*EXERCISE PROMPT*:
Print every record exactly, with nothing added or left out.

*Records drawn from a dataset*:
(** A block without a known parent leaves an unlinked node behind. *)
Lemma orphan_block s s1 t n p : store_ok s t -> p = nextPtr s -> nodeByRoot s !! root n = None ->
  heap s1 = <[p := n]> (heap s) -> nodeByRoot s1 = delete (root n) (<[root n := p]> (nodeByRoot s)) -> nextPtr s1 = S p ->
  treeRootNode s1 = treeRootNode s -> store_ok s1 t /\ nodeByRoot s1 = nodeByRoot s.
Proof.
  intros [H1 H2 H3 H4 H5 H6] Hp Hn Eh Ei En Et. rewrite delete_insert_id in Ei by exact Hn.
  assert (forall q, q ∈ ptrs t -> heap s1 !! q = heap s !! q) as Hq.
  { intros q Hq. rewrite Eh. apply lookup_insert_ne. apply H6 in Hq. lia. }
  split; [| exact Ei]. split; [congruence | | exact H3 | | |].
  - apply (rep_transfer (heap s)); [| exact H2]. intros q m Hin Em. rewrite Hq by exact Hin. eauto.
  - apply (parented_transfer (heap s)); [| exact H4]. intros q m Hin Em. rewrite Hq by exact Hin. eauto.
  - rewrite Ei. revert H5. apply index_on_heap. intros q Hin. now rewrite Hq.
  - intros q Hin%H6. lia.
Qed.

Lemma bind_assoc {S A C D} (m : ST S A) (f : A -> ST S C) (g : C -> ST S D) s : ((m ≫= f) ≫= g) s = (m ≫= fun x => f x ≫= g) s.
Proof. unfold mbind, ST_bind. now destruct (m s) as [[] ?]. Qed.

(** The store with the new node allocated and indexed. *)
Definition registered (n : Node) (s : Store) : Store :=
  set_nodeByRoot (<[root n := nextPtr s]> (nodeByRoot s)) (set_nodeByPayload (<[payloadHash n := nextPtr s]> (nodeByPayload s))
    (set_nextPtr (S (nextPtr s)) (set_heap (<[nextPtr s := n]> (heap s)) s))).
(** * Tree-query helpers of [lib/utils/utils.js], embedded over a store of
    JavaScript objects.

    The helpers receive syntax-tree nodes that point at each other in both
    directions ([parent] going up, [callee], [object], [left], ... going
    down) and are compared by identity ([===]).  Nodes therefore live in a
    store indexed by locations; a value is a primitive or a reference into
    the store.  Every helper is written in a small state-and-error monad
    over that store, statement by statement as in the source. *)

From Stdlib Require Import ZArith Ascii String DecimalString DecimalNat.
From stdpp Require Import gmap strings list.

Local Open Scope string_scope.
Local Open Scope list_scope.
Local Open Scope nat_scope.

(** ** Values, cells and the store *)

Definition loc := nat.

(** Numbers are restricted to integers (line numbers, order ranks, literal
    integers): [NaN], fractions and the negative zero are not represented. *)
Inductive value : Type :=
  | VUndefined
  | VNull
  | VBool (b : bool)
  | VNum (n : Z)
  | VStr (s : string)
  | VRef (l : loc).

(** An object is its list of own fields in insertion order (the order of
    [Object.keys]); an array is its list of elements (no holes). Members
    inherited from prototypes are outside the model: a read sees own
    properties only, and array methods are separate primitives. *)
Inductive cell : Type :=
  | CObj (fields : list (string * value))
  | CArr (elems : list value).

Arguments VNum n%_Z.
Arguments VRef l%_nat.

Abbreviation store := (gmap loc cell).

#[global] Instance value_eq_dec : EqDecision value.
Proof. solve_decision. Defined.

(** ** Outcomes and the monad *)

Inductive error : Type :=
  | TypeError     (* the exception JavaScript raises *)
  | Unsupported   (* the operation leaves the modelled fragment *)
  | OutOfFuel.    (* the recursion bound was reached *)

Inductive outcome (A : Type) : Type :=
  | Ret (a : A)
  | Err (e : error).
Arguments Ret {A} a.
Arguments Err {A} e.

Definition M (A : Type) : Type := store → outcome (A * store).

Definition ret {A} (a : A) : M A := fun h => Ret (a, h).
Definition fail {A} (e : error) : M A := fun _ => Err e.
Definition bind {A B} (m : M A) (k : A → M B) : M B :=
  fun h => match m h with
           | Ret (a, h') => k a h'
           | Err e => Err e
           end.
(** An operation that only inspects the store. *)
Definition reading {A} (f : store → outcome A) : M A :=
  fun h => match f h with
           | Ret a => Ret (a, h)
           | Err e => Err e
           end.

Declare Scope js_scope.
Delimit Scope js_scope with js.
Notation "x <- m ;; k" := (bind m (fun x => k))
  (at level 100, m at next level, right associativity) : js_scope.
Notation "m ;;; k" := (bind m (fun _ => k))
  (at level 100, right associativity) : js_scope.
Local Open Scope js_scope.

(** ** Primitive operations of the language *)

(** ToBoolean. *)
Definition truthy (v : value) : bool :=
  match v with
  | VUndefined | VNull => false
  | VBool b => b
  | VNum n => negb (n =? 0)%Z
  | VStr s => negb (String.eqb s "")
  | VRef _ => true
  end.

*EXERCISE RESPONSE*:
(** A block without a known parent leaves an unlinked node behind. *)
Lemma orphan_block s s1 t n p : store_ok s t -> p = nextPtr s -> nodeByRoot s !! root n = None ->
  heap s1 = <[p := n]> (heap s) -> nodeByRoot s1 = delete (root n) (<[root n := p]> (nodeByRoot s)) -> nextPtr s1 = S p ->
  treeRootNode s1 = treeRootNode s -> store_ok s1 t /\ nodeByRoot s1 = nodeByRoot s.
Proof.
  intros [H1 H2 H3 H4 H5 H6] Hp Hn Eh Ei En Et. rewrite delete_insert_id in Ei by exact Hn.
  assert (forall q, q ∈ ptrs t -> heap s1 !! q = heap s !! q) as Hq.
  { intros q Hq. rewrite Eh. apply lookup_insert_ne. apply H6 in Hq. lia. }
  split; [| exact Ei]. split; [congruence | | exact H3 | | |].
  - apply (rep_transfer (heap s)); [| exact H2]. intros q m Hin Em. rewrite Hq by exact Hin. eauto.
  - apply (parented_transfer (heap s)); [| exact H4]. intros q m Hin Em. rewrite Hq by exact Hin. eauto.
  - rewrite Ei. revert H5. apply index_on_heap. intros q Hin. now rewrite Hq.
  - intros q Hin%H6. lia.
Qed.

Lemma bind_assoc {S A C D} (m : ST S A) (f : A -> ST S C) (g : C -> ST S D) s : ((m ≫= f) ≫= g) s = (m ≫= fun x => f x ≫= g) s.
Proof. unfold mbind, ST_bind. now destruct (m s) as [[] ?]. Qed.

(** The store with the new node allocated and indexed. *)
Definition registered (n : Node) (s : Store) : Store :=
  set_nodeByRoot (<[root n := nextPtr s]> (nodeByRoot s)) (set_nodeByPayload (<[payloadHash n := nextPtr s]> (nodeByPayload s))
    (set_nextPtr (S (nextPtr s)) (set_heap (<[nextPtr s := n]> (heap s)) s))).
(** * Tree-query helpers of [lib/utils/utils.js], embedded over a store of
    JavaScript objects.

    The helpers receive syntax-tree nodes that point at each other in both
    directions ([parent] going up, [callee], [object], [left], ... going
    down) and are compared by identity ([===]).  Nodes therefore live in a
    store indexed by locations; a value is a primitive or a reference into
    the store.  Every helper is written in a small state-and-error monad
    over that store, statement by statement as in the source. *)

From Stdlib Require Import ZArith Ascii String DecimalString DecimalNat.
From stdpp Require Import gmap strings list.

Local Open Scope string_scope.
Local Open Scope list_scope.
Local Open Scope nat_scope.

(** ** Values, cells and the store *)

Definition loc := nat.

(** Numbers are restricted to integers (line numbers, order ranks, literal
    integers): [NaN], fractions and the negative zero are not represented. *)
Inductive value : Type :=
  | VUndefined
  | VNull
  | VBool (b : bool)
  | VNum (n : Z)
  | VStr (s : string)
  | VRef (l : loc).

(** An object is its list of own fields in insertion order (the order of
    [Object.keys]); an array is its list of elements (no holes). Members
    inherited from prototypes are outside the model: a read sees own
    properties only, and array methods are separate primitives. *)
Inductive cell : Type :=
  | CObj (fields : list (string * value))
  | CArr (elems : list value).

Arguments VNum n%_Z.
Arguments VRef l%_nat.

Abbreviation store := (gmap loc cell).

#[global] Instance value_eq_dec : EqDecision value.
Proof. solve_decision. Defined.

(** ** Outcomes and the monad *)

Inductive error : Type :=
  | TypeError     (* the exception JavaScript raises *)
  | Unsupported   (* the operation leaves the modelled fragment *)
  | OutOfFuel.    (* the recursion bound was reached *)

Inductive outcome (A : Type) : Type :=
  | Ret (a : A)
  | Err (e : error).
Arguments Ret {A} a.
Arguments Err {A} e.

Definition M (A : Type) : Type := store → outcome (A * store).

Definition ret {A} (a : A) : M A := fun h => Ret (a, h).
Definition fail {A} (e : error) : M A := fun _ => Err e.
Definition bind {A B} (m : M A) (k : A → M B) : M B :=
  fun h => match m h with
           | Ret (a, h') => k a h'
           | Err e => Err e
           end.
(** An operation that only inspects the store. *)
Definition reading {A} (f : store → outcome A) : M A :=
  fun h => match f h with
           | Ret a => Ret (a, h)
           | Err e => Err e
           end.

Declare Scope js_scope.
Delimit Scope js_scope with js.
Notation "x <- m ;; k" := (bind m (fun x => k))
  (at level 100, m at next level, right associativity) : js_scope.
Notation "m ;;; k" := (bind m (fun _ => k))
  (at level 100, right associativity) : js_scope.
Local Open Scope js_scope.

(** ** Primitive operations of the language *)

(** ToBoolean. *)
Definition truthy (v : value) : bool :=
  match v with
  | VUndefined | VNull => false
  | VBool b => b
  | VNum n => negb (n =? 0)%Z
  | VStr s => negb (String.eqb s "")
  | VRef _ => true
  end.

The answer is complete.